Abstract

AbstractIn Denmark, pregnant persons have a statutory right to abortion on-demand in the first trimester of pregnancy, after which abortion must be sanctioned by a regional abortion committee and may be warranted if there is danger that the fetus will suffer a serious mental or physical disability, yet what precisely constitutes ‘danger’ and ‘seriousness’ are left in the hands of the juridical abortion system to interpret. In this article, I explore how jurists and doctors arrive at and legitimate the authorization of disability-selective abortion.

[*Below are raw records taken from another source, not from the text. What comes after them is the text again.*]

(** C2: the script sends the bearer token to another host.  For every
    request of the script that [curl] takes literally, and every network
    where the first request, to [https://www.moltbook.com], is answered with
    a redirect to another origin: [curl --location-trusted] makes a second
    request, to the target of the redirect, with the [Authorization] header
    and the token, as has every request of the chain.  With [--location]
    alone the request that follows the redirect has no [Authorization]
    header. *)
Theorem C2_script_sends_token_to_other_host
  (jq_api_key : Host.file -> string * Z) (env : Script.Env)
  (method endpoint data : string) (srv : Wire.server)
  (answer : Wire.Response) (to : Wire.Target) :
  let c := Script.api_request jq_api_key env method endpoint data in
  Script.taken_literally c = true ->
  srv (Script.first_request c) = Some answer ->
  Script.is_redirect answer = Some to ->
  Wire.origin to <> "https://www.moltbook.com" ->
  Script.location_trusted c = true
  /\ Wire.origin (Wire.target (Script.first_request c))
     = "https://www.moltbook.com"
  /\ (exists next rest last,
        Script.perform c srv
        = Some (Script.first_request c :: next :: rest, last)
        /\ Wire.target next = to
        /\ Forall (fun r => Wire.header "Authorization" (Wire.headers r)
                            = Some ("Bearer "
                                      ++ Script.API_KEY jq_api_key env))
             (Script.first_request c :: next :: rest))
  /\ Wire.header "Authorization"
       (Wire.headers
          (Script.next_hop false (Script.first_request c)
             (Wire.status answer) to))
     = None.
Proof.
  intros c Hlit Hs Hr Hto.
  assert (Ho : Wire.origin (Wire.target (Script.first_request c))
               = "https://www.moltbook.com")
    by apply api_request_origin.
  split; [reflexivity|]. split; [exact Ho|]. split.
  - unfold Script.perform. rewrite Hlit.
    pose proof (follow_trusted_headers srv Script.max_redirs
                  (Script.first_request c)) as Hall.
    destruct (@follow_second_hop true srv 49 (Script.first_request c)
                answer to Hs Hr) as [rest E].
    change (Script.location_trusted c) with true.
    change Script.max_redirs with 50 in *.
    destruct (Script.follow true srv 50 (Script.first_request c))
      as [hops last].
    cbn [fst] in *. subst hops.
    eexists _, rest, last. split; [reflexivity|]. split; [reflexivity|].
    eapply Forall_impl; [|exact Hall]. intros r ->. reflexivity.
  - unfold Script.next_hop, Wire.same_origin. cbn [Wire.headers orb].
    rewrite Ho.
    assert (E : String.eqb "https://www.moltbook.com" (Wire.origin to)
                = false).
    { apply String.eqb_neq. intros E. apply Hto. symmetry. exact E. }
    rewrite E. reflexivity.
Qed.

(** C2, witness: the profile request of the script, over a network where
    [www.moltbook.com] answers with a redirect to [evil.example]: the second
    request goes there with the token. *)
Lemma C2_script_sends_token_to_other_host_witness :
  exists next rest last,
    Script.perform
      (Script.api_request Sample.no_jq_api_key Sample.script_env
         "GET" "/agents/me" EmptyString)
      Sample.redirecting_elsewhere
    = Some (Script.first_request
              (Script.api_request Sample.no_jq_api_key Sample.script_env
                 "GET" "/agents/me" EmptyString) :: next :: rest, last)
    /\ Wire.target next = Sample.elsewhere
    /\ Forall (fun r => Wire.header "Authorization" (Wire.headers r)
                        = Some ("Bearer "
                                  ++ Script.API_KEY Sample.no_jq_api_key
                                       Sample.script_env))
         (Script.first_request
            (Script.api_request Sample.no_jq_api_key Sample.script_env
               "GET" "/agents/me" EmptyString) :: next :: rest).
Proof.
  destruct (@C2_script_sends_token_to_other_host Sample.no_jq_api_key
              Sample.script_env "GET" "/agents/me" EmptyString
              Sample.redirecting_elsewhere
              {| Wire.status := 302; Wire.location := Some Sample.elsewhere;
                 Wire.payload := EmptyString |}
              Sample.elsewhere eq_refl eq_refl eq_refl
              ltac:(discriminate)) as [_ [_ [H _]]].
  exact H.
Defined.

(** The two clients on sample networks.  Over a network that redirects
    within the trusted origin, the plugin makes the first request only and
    returns a failure, and the script follows the redirect.  Over a network
    where the trusted origin redirects to another host, the script makes
    two requests, the second to that host with the headers of the first. *)
Example redirects_on_sample_networks :
  Index.run
    (Index.apiRequest Reference.JSON_parse Reference.fraction_toString
       Index.GET "/agents/me" JS.VUndefined)
    {| Index.process := Sample.process_with_key;
       Index.https_request := Index.node_https Sample.redirecting_within |}
  = ([Sample.sent Index.GET "/api/v1/agents/me" None],
     Index.Return Index.parse_failure)
  /\ Script.perform
       (Script.api_request Sample.no_jq_api_key Sample.script_env
          "GET" "/agents/me" EmptyString)
       Sample.redirecting_within
     = Some ([ Sample.get_me Sample.script_headers
                 (Sample.moltbook "/api/v1/agents/me");
               Sample.get_me Sample.script_headers
                 (Sample.moltbook "/api/v1/agents/me/") ],
             Some {| Wire.status := 200; Wire.location := None;
                     Wire.payload := Sample.object1 "name" "agent" |})
  /\ Script.perform
       (Script.api_request Sample.no_jq_api_key Sample.script_env
          "GET" "/agents/me" EmptyString)
       Sample.redirecting_elsewhere
     = Some ([ Sample.get_me Sample.script_headers
                 (Sample.moltbook "/api/v1/agents/me");
               Sample.get_me Sample.script_headers Sample.elsewhere ],
             Some {| Wire.status := 200; Wire.location := None;
                     Wire.payload := "{}" |})
  /\ Wire.header "Authorization" Sample.script_headers
     = Some "Bearer moltbook_sk_env".
Proof. repeat split; reflexivity. Qed.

Building on van Wichelen’s (Legitimating life: adoption in the age of globalization and biotechnology, Rutgers University Press, New Brunswick, 2019) concept of ‘legitimation work,’ I show how abortion committees make legal decisions by dividing and distributing the task of —and moral responsibility for—making life-ending decisions by leaning on established legal practice, what I refer to as bureaucratic legitimation work; risk estimates made by external medical experts, what I refer to as collaborative legitimation work; and the ethical panacea of individual autonomy and informed choice, what I refer to as ethopolitical legitimation work. I argue that in conjunction, these forms of legitimation work turn termination of almost every non-conforming fetus into legitimate acts, hereby safeguarding ableist family formation.